▶ **YOUR TASK**
If a line in the material below has the word "Hsurv", copy it.

"""

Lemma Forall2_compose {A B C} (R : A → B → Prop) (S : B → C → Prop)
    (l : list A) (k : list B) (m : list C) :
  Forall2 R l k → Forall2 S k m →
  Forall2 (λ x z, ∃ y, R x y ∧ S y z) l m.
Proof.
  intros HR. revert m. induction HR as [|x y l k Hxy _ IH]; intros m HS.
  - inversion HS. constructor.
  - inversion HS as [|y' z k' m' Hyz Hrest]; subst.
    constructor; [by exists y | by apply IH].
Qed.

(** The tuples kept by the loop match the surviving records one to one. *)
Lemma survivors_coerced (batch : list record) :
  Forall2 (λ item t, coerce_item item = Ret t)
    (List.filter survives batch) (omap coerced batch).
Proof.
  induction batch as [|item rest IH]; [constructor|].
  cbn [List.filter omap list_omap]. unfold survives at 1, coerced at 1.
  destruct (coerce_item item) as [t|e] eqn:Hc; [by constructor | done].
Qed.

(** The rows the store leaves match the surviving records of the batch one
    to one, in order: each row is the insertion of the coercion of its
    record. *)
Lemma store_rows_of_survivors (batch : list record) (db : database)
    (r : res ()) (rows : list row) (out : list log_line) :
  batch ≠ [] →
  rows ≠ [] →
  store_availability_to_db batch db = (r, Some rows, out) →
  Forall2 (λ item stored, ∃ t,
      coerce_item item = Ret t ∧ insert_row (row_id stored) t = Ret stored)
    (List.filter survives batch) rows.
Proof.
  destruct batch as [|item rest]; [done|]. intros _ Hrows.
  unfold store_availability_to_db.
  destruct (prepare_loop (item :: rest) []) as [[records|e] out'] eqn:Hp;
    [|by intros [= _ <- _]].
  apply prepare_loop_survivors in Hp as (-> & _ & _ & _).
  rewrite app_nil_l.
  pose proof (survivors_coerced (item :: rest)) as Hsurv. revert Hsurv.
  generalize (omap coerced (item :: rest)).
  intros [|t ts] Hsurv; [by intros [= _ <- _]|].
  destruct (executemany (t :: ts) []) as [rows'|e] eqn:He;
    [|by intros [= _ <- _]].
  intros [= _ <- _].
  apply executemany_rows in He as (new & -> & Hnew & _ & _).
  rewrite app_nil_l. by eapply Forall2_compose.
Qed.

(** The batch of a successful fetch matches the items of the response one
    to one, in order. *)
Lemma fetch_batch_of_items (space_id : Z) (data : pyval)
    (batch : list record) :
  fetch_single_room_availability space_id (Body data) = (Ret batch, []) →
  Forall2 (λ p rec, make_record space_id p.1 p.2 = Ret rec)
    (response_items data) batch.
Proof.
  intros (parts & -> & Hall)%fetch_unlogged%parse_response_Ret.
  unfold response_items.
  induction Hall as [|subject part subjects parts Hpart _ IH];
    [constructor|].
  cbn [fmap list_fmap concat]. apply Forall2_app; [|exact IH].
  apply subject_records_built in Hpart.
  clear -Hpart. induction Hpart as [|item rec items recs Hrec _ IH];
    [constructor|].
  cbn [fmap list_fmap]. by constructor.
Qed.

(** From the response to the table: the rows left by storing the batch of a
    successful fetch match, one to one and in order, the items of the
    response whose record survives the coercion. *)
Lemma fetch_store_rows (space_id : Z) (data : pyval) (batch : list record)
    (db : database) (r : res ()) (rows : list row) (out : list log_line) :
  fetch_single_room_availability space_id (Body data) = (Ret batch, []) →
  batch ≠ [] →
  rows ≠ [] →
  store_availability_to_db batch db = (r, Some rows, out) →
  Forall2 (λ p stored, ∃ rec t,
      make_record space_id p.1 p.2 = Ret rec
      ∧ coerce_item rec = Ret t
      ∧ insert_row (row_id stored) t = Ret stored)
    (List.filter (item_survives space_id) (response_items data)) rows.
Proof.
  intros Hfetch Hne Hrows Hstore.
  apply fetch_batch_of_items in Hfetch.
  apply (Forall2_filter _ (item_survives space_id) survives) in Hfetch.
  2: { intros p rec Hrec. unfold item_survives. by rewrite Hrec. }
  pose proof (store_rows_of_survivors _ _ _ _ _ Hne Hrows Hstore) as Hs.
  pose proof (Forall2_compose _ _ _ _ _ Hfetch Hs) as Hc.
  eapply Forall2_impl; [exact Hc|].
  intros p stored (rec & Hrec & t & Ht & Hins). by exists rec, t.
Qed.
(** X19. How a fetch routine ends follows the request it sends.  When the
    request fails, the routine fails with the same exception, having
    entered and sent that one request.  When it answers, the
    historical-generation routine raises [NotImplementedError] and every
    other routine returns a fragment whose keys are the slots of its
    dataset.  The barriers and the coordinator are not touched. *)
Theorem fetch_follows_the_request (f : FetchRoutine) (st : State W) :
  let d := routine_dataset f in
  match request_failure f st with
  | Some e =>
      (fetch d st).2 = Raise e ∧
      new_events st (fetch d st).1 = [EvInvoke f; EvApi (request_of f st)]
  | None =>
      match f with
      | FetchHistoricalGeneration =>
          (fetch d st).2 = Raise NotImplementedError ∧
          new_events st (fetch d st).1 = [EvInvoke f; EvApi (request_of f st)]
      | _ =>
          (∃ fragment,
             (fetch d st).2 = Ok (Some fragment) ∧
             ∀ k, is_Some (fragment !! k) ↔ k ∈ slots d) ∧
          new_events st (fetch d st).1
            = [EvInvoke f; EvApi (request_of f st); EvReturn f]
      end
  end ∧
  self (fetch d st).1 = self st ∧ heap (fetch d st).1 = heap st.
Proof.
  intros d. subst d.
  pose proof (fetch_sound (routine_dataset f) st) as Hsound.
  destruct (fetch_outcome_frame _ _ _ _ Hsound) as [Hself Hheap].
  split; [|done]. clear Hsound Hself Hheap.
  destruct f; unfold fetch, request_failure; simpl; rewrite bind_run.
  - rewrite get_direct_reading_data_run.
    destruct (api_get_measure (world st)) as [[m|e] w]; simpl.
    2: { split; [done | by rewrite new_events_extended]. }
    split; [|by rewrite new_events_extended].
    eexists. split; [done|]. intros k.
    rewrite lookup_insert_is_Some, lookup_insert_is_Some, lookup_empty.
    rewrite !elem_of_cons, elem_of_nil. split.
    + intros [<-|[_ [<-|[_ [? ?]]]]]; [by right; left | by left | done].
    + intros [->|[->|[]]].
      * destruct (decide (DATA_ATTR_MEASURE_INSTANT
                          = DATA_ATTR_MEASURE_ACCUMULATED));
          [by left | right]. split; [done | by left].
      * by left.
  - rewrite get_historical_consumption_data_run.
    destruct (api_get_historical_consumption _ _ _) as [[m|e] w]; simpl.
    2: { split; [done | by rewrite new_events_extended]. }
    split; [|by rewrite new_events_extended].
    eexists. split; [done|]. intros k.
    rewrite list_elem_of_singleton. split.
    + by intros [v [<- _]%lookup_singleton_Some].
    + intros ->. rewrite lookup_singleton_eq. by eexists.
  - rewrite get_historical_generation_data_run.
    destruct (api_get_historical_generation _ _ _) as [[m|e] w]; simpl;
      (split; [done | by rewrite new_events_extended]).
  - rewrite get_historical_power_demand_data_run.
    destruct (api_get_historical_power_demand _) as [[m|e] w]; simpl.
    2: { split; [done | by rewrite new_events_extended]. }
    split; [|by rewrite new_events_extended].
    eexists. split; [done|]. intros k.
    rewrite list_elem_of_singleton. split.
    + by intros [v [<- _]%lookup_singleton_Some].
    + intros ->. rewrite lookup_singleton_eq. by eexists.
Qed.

"""

▶ **OUTPUT OF THE TASK**
  pose proof (survivors_coerced (item :: rest)) as Hsurv. revert Hsurv.
  intros [|t ts] Hsurv; [by intros [= _ <- _]|].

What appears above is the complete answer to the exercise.